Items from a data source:
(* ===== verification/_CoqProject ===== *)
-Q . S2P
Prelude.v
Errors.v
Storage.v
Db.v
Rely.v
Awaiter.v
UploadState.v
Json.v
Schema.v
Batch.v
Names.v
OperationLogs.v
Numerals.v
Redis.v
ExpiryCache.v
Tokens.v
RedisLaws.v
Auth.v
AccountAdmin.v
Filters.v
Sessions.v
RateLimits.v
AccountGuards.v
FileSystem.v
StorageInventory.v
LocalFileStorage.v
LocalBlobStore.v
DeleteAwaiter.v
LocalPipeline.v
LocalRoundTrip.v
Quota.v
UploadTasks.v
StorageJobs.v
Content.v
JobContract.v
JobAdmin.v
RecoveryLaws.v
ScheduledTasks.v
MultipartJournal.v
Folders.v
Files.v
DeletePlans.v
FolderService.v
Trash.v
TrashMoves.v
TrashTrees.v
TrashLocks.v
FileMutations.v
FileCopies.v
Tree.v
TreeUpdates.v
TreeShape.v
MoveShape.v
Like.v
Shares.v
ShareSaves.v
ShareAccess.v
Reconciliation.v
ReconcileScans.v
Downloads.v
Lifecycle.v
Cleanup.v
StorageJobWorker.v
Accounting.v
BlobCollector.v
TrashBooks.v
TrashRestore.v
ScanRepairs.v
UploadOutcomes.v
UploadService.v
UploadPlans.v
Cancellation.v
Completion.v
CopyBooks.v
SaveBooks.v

About this exercise: Look back at the data above. Transcribe exactly the lines starting at the line that contains "AccountAdmin.v" and ending at the line that contains "MultipartJournal.v".

Answer to this problem:
AccountAdmin.v
Filters.v
Sessions.v
RateLimits.v
AccountGuards.v
FileSystem.v
StorageInventory.v
LocalFileStorage.v
LocalBlobStore.v
DeleteAwaiter.v
LocalPipeline.v
LocalRoundTrip.v
Quota.v
UploadTasks.v
StorageJobs.v
Content.v
JobContract.v
JobAdmin.v
RecoveryLaws.v
ScheduledTasks.v
MultipartJournal.v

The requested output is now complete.